The definition of art is: the expression or application of human creative skill and imagination, typically in a visual form such as painting or sculpture, producing works to be appreciated primarily for their beauty or emotional power. This defines what a comic book is to me!

17EnidaV
Modificato: Ott 27, 2015, 2:21 am

>1 Artymedon: Artymedon

The Art Gallery of Ontario, of one the biggest art galleries in North American, has giant excerpts from Louis Riel by Chester Brown on permanent display. In the past it has also shown works by Seth and had a retrospective of Art Spiegelman in Dec 2014.

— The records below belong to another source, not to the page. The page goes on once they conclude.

(** C27: The copy of the caller's frame for a forked process: its two stack pages are
    open to user code; the frame is the caller's, [eax] included, but for the interrupt
    flag, which is set, and the stack pointer, which is as far below the top of the new
    stack as the caller's is below the end of its page; and the first switch goes on
    after the caller's [int]. *)
Theorem fork_child_frame pcb pd offset frame s :
  let m := k_mem s in let st := rd32 m (pcb_start_stack pcb) in
  let f := st - sizeof_idtframe in let ws := words_at 16 m frame in
  offset <> 0 -> tables m pd -> rd32 m (mm_pde (rd32 m (pcb_mm pcb))) = pd ->
  present (rd32 m (pde_slot pd (stack_page st 1))) = true -> present (rd32 m (pde_slot pd (stack_page st 2))) = true ->
  (forall a, ka a + 4 <= ka pcb + sizeof_pcb -> ka pcb <= ka a -> off_tables m pd a) ->
  (forall a, ka a + 4 <= ka f + sizeof_idtframe -> ka f <= ka a -> off_tables m pd a) ->
  (forall a, ka a + 4 <= ka frame + sizeof_idtframe -> ka frame <= ka a -> off_tables m pd a) ->
  off_tables m pd (mm_pde (rd32 m (pcb_mm pcb))) ->
  span pcb sizeof_pcb -> span f sizeof_idtframe -> span frame sizeof_idtframe ->
  ka f + sizeof_idtframe <= ka pcb \/ ka pcb + sizeof_pcb <= ka f ->
  ka frame + sizeof_idtframe <= ka pcb \/ ka pcb + sizeof_pcb <= ka frame -> 0 <= context_to_intr < 2 ^ 32 ->
  exists m', copy_thread fuel pcb offset (frame_words frame) s = Ok tt (set_mem m' s) /\
    user_page m' pd (stack_page st 1) /\ user_page m' pd (stack_page st 2) /\
    (forall i, (i < 16)%nat -> rd32 m' (f + 4 * Z.of_nat i) =
      if decide (i = 13%nat) then Z.lor (rd32 m (frame_eflags frame)) 0x200
      else if decide (i = 14%nat) then w32 (st + 4 - (ROUNDUP offset - offset))
      else rd32 m (frame + 4 * Z.of_nat i)) /\
    rd32 m' (pcb_frame pcb) = f /\ rd32 m' (pcb_context_esp pcb) = f /\ rd32 m' (pcb_context_eip pcb) = context_to_intr.
Proof.
  intros m st f ws Hoff Ht Hpd Hp1 Hp2 Opcb Of Ofr Opd Sp Sf Sfr Dpf Dfr Hcti.
  assert (Kp : forall i, 0 <= i <= 88 -> ka (pcb + i) = ka pcb + i) by (intros; apply (ka_span _ _ _ Sp); unfold sizeof_pcb; lia).
  assert (Kf : forall i, 0 <= i < 64 -> ka (f + i) = ka f + i) by (intros; by apply (ka_span _ _ _ Sf)).
  unfold sizeof_idtframe, sizeof_pcb in *.
  assert (Op : forall i, 0 <= i <= 88 -> off_tables m pd (pcb + i)) by (intros; apply Opcb; rewrite Kp by lia; lia).
  destruct (copy_thread_user_run pcb pd s Ht Hpd Hp1 Hp2) as (m1 & R1 & U1 & U2 & D1 & F1);
    [by apply (Op 16)|by apply (Op 8)|exact Opd|]. fold m in D1, F1. fold m st in U1, U2.
  set (s1 := set_mem m1 s) in *.
  assert (Est : rd32 m1 (pcb_start_stack pcb) = st) by (apply F1, (Op 8); lia).
  assert (Ews : words_at 16 (wr32 m1 (pcb_frame pcb) f) frame = ws).
  { apply words_at_ext; [exact Sfr|]. intros x X1 X2. rewrite rd32_wr32_ne; [apply F1, Ofr; lia|].
    unfold wd, pcb_frame. rewrite Kp by lia. lia. }
  assert (Hw : forall i, (i < 16)%nat -> ws !! i = Some (rd32 m (frame + 4 * Z.of_nat i))).
  { intros i Hi. by apply words_at_lookup. }
  destruct (copy_thread_run pcb offset ws (frame_words frame) s s1) as (m' & R & W & E1 & E2 & E3 & F);
    unfold s1; cbn [k_mem set_mem]; rewrite ?Est; try done.
  - by rewrite (proj2 (Z.eqb_neq _ _) Hoff).
  - apply Forall_lookup_2. intros i w Hi. pose proof (lookup_lt_Some _ _ _ Hi) as Hl. change (length ws) with 16%nat in Hl.
    rewrite Hw in Hi by lia. injection Hi as <-. apply rd32_range.
  - unfold frame_words. cbn [k_mem set_mem]. change (st - sizeof_idtframe) with f. by rewrite Ews.
  - exists m'. split; [exact R|]. unfold s1 in *. cbn [k_mem set_mem] in *. rewrite Est in *. change (st - sizeof_idtframe) with f in *.
    assert (Ff : forall i, 0 <= i <= 60 -> off_tables m pd (f + i)) by (intros; apply Of; rewrite Kf by lia; lia).
    assert (Up : forall la, 0 <= la < 2 ^ 32 -> present (rd32 m (pde_slot pd la)) = true -> user_page m1 pd la -> user_page m' pd la).
    { intros la Hla Hpl. apply user_page_ext; [|rewrite (slot_ext m m1) by (by apply D1)]; apply F; intros i Hi;
        first [by apply Ff|apply Op; first [done|lia]]. }
    split; [apply Up; [apply w32_range|done|done]|]. split; [apply Up; [apply w32_range|done|done]|].
    split; [|done]. intros i Hi. apply W. unfold first_frame, first_esp.
    assert (E13 : forall j : nat, (j < 16)%nat -> alter (fun w => Z.lor w 0x200) 13%nat ws !! j =
      Some (if decide (j = 13%nat) then Z.lor (rd32 m (frame_eflags frame)) 0x200 else rd32 m (frame + 4 * Z.of_nat j))).
    { intros j Hj. rewrite list_lookup_alter. destruct (decide (j = 13%nat)) as [->|Hne].
      - rewrite decide_True by done. by rewrite Hw.
      - rewrite decide_False by done. by apply Hw. }
    destruct (decide (i = 14%nat)) as [->|Hne].
    + rewrite list_lookup_insert_eq by (rewrite length_alter; change (length ws) with 16%nat; lia).
      by rewrite (proj2 (Z.eqb_neq _ _) Hoff).
    + rewrite list_lookup_insert_ne by done. by rewrite E13.
Qed.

So yes, comics are art (how can anyone doubt it when they look at books like Beautiful Darkness?) and the big-cheese art establishment thinks so too.

18Artymedon
Feb 28, 2016, 10:12 am

After seeing an interview of now deceased creator Moebius, Gir, I am now utterly convinced that Comics is not "An Art". Rather I would argue it is an "Applied Art". Meaning that contrary to the pile of dung an artist may decide to exhibit in a modern art museum after having painted in blue, a Comic has a chain of creation and a public that make it an "Applied Art".

19apokoliptian
Mar 1, 2016, 5:31 pm

After all the discussion above, if Moebius was not dead, I would kill him! :)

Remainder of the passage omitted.